◆ WORK REQUIRED
The stretch wanted below opens at the line containing "i = Some e →" and closes at the line containing "by eauto. lia.". Please return it exactly, with no other lines.

◆ LISTED ENTRIES
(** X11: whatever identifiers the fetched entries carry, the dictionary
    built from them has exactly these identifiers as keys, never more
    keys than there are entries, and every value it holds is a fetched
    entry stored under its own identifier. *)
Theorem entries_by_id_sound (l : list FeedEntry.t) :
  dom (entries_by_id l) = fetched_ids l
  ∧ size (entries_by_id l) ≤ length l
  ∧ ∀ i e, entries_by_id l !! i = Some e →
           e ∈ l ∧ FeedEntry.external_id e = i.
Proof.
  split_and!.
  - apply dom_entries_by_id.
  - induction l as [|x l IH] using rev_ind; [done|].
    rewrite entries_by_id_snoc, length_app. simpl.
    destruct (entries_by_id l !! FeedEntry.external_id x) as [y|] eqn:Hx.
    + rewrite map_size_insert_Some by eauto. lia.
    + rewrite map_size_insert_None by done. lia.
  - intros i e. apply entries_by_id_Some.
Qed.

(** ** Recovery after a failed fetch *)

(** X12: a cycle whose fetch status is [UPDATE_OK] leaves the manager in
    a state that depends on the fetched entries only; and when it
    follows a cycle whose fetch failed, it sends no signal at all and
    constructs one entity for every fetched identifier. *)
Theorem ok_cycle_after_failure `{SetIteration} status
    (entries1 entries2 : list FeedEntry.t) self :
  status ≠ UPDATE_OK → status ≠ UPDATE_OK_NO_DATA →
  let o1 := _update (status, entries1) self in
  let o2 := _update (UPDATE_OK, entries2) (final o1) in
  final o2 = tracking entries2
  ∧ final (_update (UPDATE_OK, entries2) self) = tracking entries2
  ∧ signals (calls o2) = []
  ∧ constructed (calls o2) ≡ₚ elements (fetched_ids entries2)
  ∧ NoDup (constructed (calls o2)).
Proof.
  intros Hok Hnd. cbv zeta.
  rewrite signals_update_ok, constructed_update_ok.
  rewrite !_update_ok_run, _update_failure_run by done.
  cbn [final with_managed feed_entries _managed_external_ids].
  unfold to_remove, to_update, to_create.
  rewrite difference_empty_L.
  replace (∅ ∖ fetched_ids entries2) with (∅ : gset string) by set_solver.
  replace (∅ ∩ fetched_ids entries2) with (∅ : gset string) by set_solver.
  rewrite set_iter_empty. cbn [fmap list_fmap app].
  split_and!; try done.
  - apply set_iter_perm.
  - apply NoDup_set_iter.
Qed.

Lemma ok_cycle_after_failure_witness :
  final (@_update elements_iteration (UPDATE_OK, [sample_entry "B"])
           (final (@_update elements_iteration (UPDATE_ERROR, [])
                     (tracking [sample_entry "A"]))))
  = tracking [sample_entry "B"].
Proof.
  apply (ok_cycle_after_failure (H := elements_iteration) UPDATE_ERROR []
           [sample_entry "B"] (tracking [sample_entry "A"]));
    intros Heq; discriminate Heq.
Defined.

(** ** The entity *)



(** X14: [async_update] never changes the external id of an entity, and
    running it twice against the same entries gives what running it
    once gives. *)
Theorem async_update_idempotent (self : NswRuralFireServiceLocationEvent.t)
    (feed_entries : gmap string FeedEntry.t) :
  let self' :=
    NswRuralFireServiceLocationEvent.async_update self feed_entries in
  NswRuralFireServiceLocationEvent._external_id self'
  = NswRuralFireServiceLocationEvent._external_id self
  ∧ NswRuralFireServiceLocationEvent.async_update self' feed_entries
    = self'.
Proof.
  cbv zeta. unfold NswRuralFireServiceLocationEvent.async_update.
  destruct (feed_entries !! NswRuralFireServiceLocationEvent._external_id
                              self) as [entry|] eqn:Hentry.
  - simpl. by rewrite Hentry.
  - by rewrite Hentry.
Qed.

◆ REPLY
  ∧ ∀ i e, entries_by_id l !! i = Some e →
           e ∈ l ∧ FeedEntry.external_id e = i.
Proof.
  split_and!.
  - apply dom_entries_by_id.
  - induction l as [|x l IH] using rev_ind; [done|].
    rewrite entries_by_id_snoc, length_app. simpl.
    destruct (entries_by_id l !! FeedEntry.external_id x) as [y|] eqn:Hx.
    + rewrite map_size_insert_Some by eauto. lia.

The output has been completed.